The shape of things to come

This presentation below is amazing and is a look into the future of how we will be making and watching presentations online. Actually, it is not in the future, it is now. It is pretty easy to do this with current tools. In the very near future it will become even easier to use a "blue screen" effect like this. I do not want to see just slides, and I do not want to see just a talking head. I want the online video to be almost as good as being there. This gets close (and you can do this without expensive equipment or a production team like Steve Jobs or the TED producers use).

Hans developed the software behind his visualizations through his nonprofit Gapminder, founded with his son and daughter-in-law. The free software — which can be loaded with any data — was purchased by Google in March 2007.

Hans Rosling's important message (required viewing for all)

Below Hans Roslings speaks at the OECD World Forum in Istanbul earlier this summer. This video has fantastic content. Absolutely is brilliant. Stick with it and listen to Hans' message (video is not great, but the content is).

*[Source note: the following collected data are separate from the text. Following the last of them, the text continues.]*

(** C10: a successful [kd_align] returns a matrix in canonical CSR
    format, of shape (rows of [emb1], rows of [emb2]), with exactly
    [num_top] stored entries in every row: the O(n k) bound of the spec
    (section 4.3). *)
Theorem kd_align_shape emb1 emb2 metric k m :
  kd_align emb1 emb2 metric k = inr m →
  csr_wf m ∧ csr_shape m = (length emb1, length emb2) ∧
  Forall (λ row, length row = k) (csr_rows m).
Proof.
  intros Hm. destruct (kd_align_wf _ _ _ _ _ Hm) as [Hwf Hsh].
  pose proof Hm as Hm'. apply kd_align_inr in Hm' as [(_ & _ & Hk & _) _].
  split; [done|]. split; [done|]. apply Forall_lookup. intros r row Hrow.
  assert (r < length emb1) as Hr.
  { destruct Hwf as [Hlen _]. rewrite Hsh in Hlen. simpl in Hlen. rewrite <-Hlen.
    by eapply lookup_lt_Some. }
  assert (csr_row m r = row) as <- by (unfold csr_row; by apply nth_lookup_Some).
  rewrite (Permutation_length (kd_align_row_perm _ _ _ _ _ _ Hm Hr)), length_fmap.
  by destruct (knn_query_correct metric emb2 (nth r emb1 []) k Hk).
Qed.

(** C9: row [r] of [kd_align]'s matrix stores exactly the [num_top]
    nearest rows of [emb2] to [emb1[r]], each at its row index as
    column with [exp(-distance)] as value, sorted by column. *)
Theorem kd_align_row emb1 emb2 metric k m r :
  kd_align emb1 emb2 metric k = inr m → r < length emb1 →
  csr_row m r ≡ₚ (λ dj, (dj.2, sexpn dj.1)) <$> knn_query metric emb2 (nth r emb1 []) k ∧
  StronglySorted col_lt (csr_row m r).
Proof.
  intros Hm Hr. split; [by apply kd_align_row_perm|].
  rewrite (kd_align_row_canon _ _ _ _ _ _ Hm Hr). apply csr_canon_row_sorted.
Qed.
End kd_claims.

(** ** With [num_top] = all rows, the KD-tree path equals the dense path *)

Section full_equiv.
Context {K : Type} `{Scalar K} `{!SkLearn K} `{!ArgSort K}.

(** Asking for as many neighbours as there are rows returns them all. *)
Lemma knn_full_perm dist (data : list (list K)) q res :
  knn_correct dist data q (length data) res → res.*2 ≡ₚ seq 0 (length data).
Proof.
  intros [Hlen Hnd Hent _ _]. apply submseteq_length_Permutation.
  2: { rewrite length_seq, length_fmap. lia. }
  apply NoDup_submseteq; [done|]. intros j Hj. apply elem_of_seq.
  apply list_elem_of_fmap in Hj as ([d j'] & -> & Hin).
  rewrite Forall_forall in Hent. apply Hent in Hin. simpl in *. lia.
Qed.
(** What the evaluation relies on: the rows of [embed1], and the
    columns of [embed2]. *)
Lemma align_embeddings_out args e1 e2 a1 a2 s1 s2 m :
  align_embeddings args e1 e2 a1 a2 s1 s2 = inr m →
  am_nrows m = length e1 ∧ am_cols_ok m (length e2).
Proof.
  intros (A & _ & <- & Hm)%align_embeddings_inv.
  apply greedy_match_out in Hm as [Hsh Hc]. split; [by eapply am_has_shape_nrows|done].
Qed.
(** Lines 79-80: a dense square block converted by [sps.csr_matrix]
    keeps its shape and stands for the same matrix. *)
Lemma as_csr_dense A n :
  has_shape A n n → csr_shape (as_csr (DenseM A)) = (n, n) ∧ todense (as_csr (DenseM A)) = A.
Proof.
  intros [Hlen Hrows]. unfold as_csr. destruct A as [|r A']; [simpl in *; by subst n|].
  pose proof Hrows as [Hr _]%Forall_cons. cbn [nth]. rewrite Hr.
  split; [by rewrite <-Hlen|]. by apply csr_from_dense_todense.
Qed.

(** Lines 78-83: a dense adjacency and any CSR matrix standing for it
    reach [convex_init_sparse] as the same matrix. *)
Lemma convex_initialize_dense_sparse args e1 e2 A1 A2 m1 m2 n1 n2 corr :
  has_shape A1 n1 n1 → has_shape A2 n2 n2 →
  csr_shape m1 = (n1, n1) → todense m1 = A1 → csr_shape m2 = (n2, n2) → todense m2 = A2 →
  convex_initialize args e1 e2 (Some (DenseM A1)) (Some (DenseM A2)) corr =
  convex_initialize args e1 e2 (Some (SparseM m1)) (Some (SparseM m2)) corr.
Proof.
  intros HA1 HA2 Hs1 Hd1 Hs2 Hd2.
  destruct (as_csr_dense A1 n1 HA1) as [Hc1 Ht1], (as_csr_dense A2 n2 HA2) as [Hc2 Ht2].
  unfold convex_initialize.
  destruct (py_getattr (arg_int args "niter_init")) as [e|niter]; res_red; [done|].
  destruct (py_getattr (arg_float args "reg_init")) as [e|reg]; res_red; [done|].
  apply convex_init_sparse_dense; cbn [as_csr] in *; congruence.
Qed.
End pipeline_facts.

Section pipeline_theorems.
Context {K : Type} `{ScalarOrder K} `{!ScalarLaws K} `{!SkLearn K} `{!UnsupAlign K}.
Implicit Types (args : namespace) (A E : list (list K)).
(** A combined graph of three nodes: graph A is node 0, graph B the
    nodes 1 and 2. *)
Definition ex_odd_edges : list (nat * nat) := [(0, 1); (1, 2)].

(** On [ex_odd_edges], [node_num = 1], [adjB] has two rows and the
    counterpart of node 0 is column 1, the extra column: [main] raises
    [IndexError] after scoring. *)
Lemma main_store_odd_witness :
  Nat.Odd (length (nx_nodes ex_odd_edges)) ∧
  evaluate (K:=Z) ex_args_store [0] ex_odd_edges = inr (1, 0%Q, {[0 := 1]}) ∧
  ex_args_store !! "store_align"%string = Some (ABool true) ∧
  main (K:=Z) ex_args_store [0] ex_odd_edges = inl IndexError.
Proof.
  assert (Nat.Odd (length (nx_nodes ex_odd_edges))) as Ho by (exists 1; vm_compute; reflexivity).
  assert (evaluate (K:=Z) ex_args_store [0] ex_odd_edges = inr (1, 0%Q, {[0 := 1]}))
    as He by (vm_compute; reflexivity).
  assert (ex_args_store !! "store_align"%string = Some (ABool true)) as Hs
    by (vm_compute; reflexivity).
  split; [exact Ho|]. split; [exact He|]. split; [exact Hs|].
  apply (proj1 (main_store_odd _ _ _ _ _ _ Ho He Hs)). exists 0. split; [lia|reflexivity].
Defined.

(** The counterparts on [ex_edges_sorted]: 0 and 2 go to column 2. *)
Definition ex_main_dict : gmap nat nat := <[2:=2]> (<[1:=1]> (<[0:=2]> ∅)).

Lemma evaluate_score_bounds_witness :
  evaluate (K:=Z) ex_args_store [0; 1; 2] ex_edges_sorted = inr (3, (2 # 3)%Q, ex_main_dict) ∧
  (0 <= 2 # 3 <= 1)%Q.
Proof.
  assert (evaluate (K:=Z) ex_args_store [0; 1; 2] ex_edges_sorted = inr (3, (2 # 3)%Q, ex_main_dict))
    as He by (vm_compute; reflexivity).
  split; [exact He|]. exact (evaluate_score_bounds _ _ _ _ _ _ He).
Defined.

Lemma main_store_even_witness :
  Nat.Even (length (nx_nodes ex_edges_sorted)) ∧
  evaluate (K:=Z) ex_args_store [0; 1; 2] ex_edges_sorted = inr (3, (2 # 3)%Q, ex_main_dict) ∧
  ex_args_store !! "store_align"%string = Some (ABool true) ∧
  ∃ M, main (K:=Z) ex_args_store [0; 1; 2] ex_edges_sorted = inr ((2 # 3)%Q, Some M) ∧
       one_hot_alignment 3 ex_main_dict = inr M.
Proof.
  assert (Nat.Even (length (nx_nodes ex_edges_sorted))) as Hev by (exists 3; vm_compute; reflexivity).
  assert (evaluate (K:=Z) ex_args_store [0; 1; 2] ex_edges_sorted = inr (3, (2 # 3)%Q, ex_main_dict))
    as He by (vm_compute; reflexivity).
  assert (ex_args_store !! "store_align"%string = Some (ABool true)) as Hs
    by (vm_compute; reflexivity).
  split; [exact Hev|]. split; [exact He|]. split; [exact Hs|].
  exact (main_store_even _ _ _ _ _ _ Hev He Hs).
Defined.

Here are a few quotes I found compelling from this talk:

    "...few people will appreciate the music if I just show them the notes. Most of us need to listen to the music to understand how beautiful it is. But often that's how we present statistics; we just show the notes we don't play the music."    

"It's an enormous force when we animate our statistics and we put it free on the net."  

"The database hugging in public institutions is hampering innovation."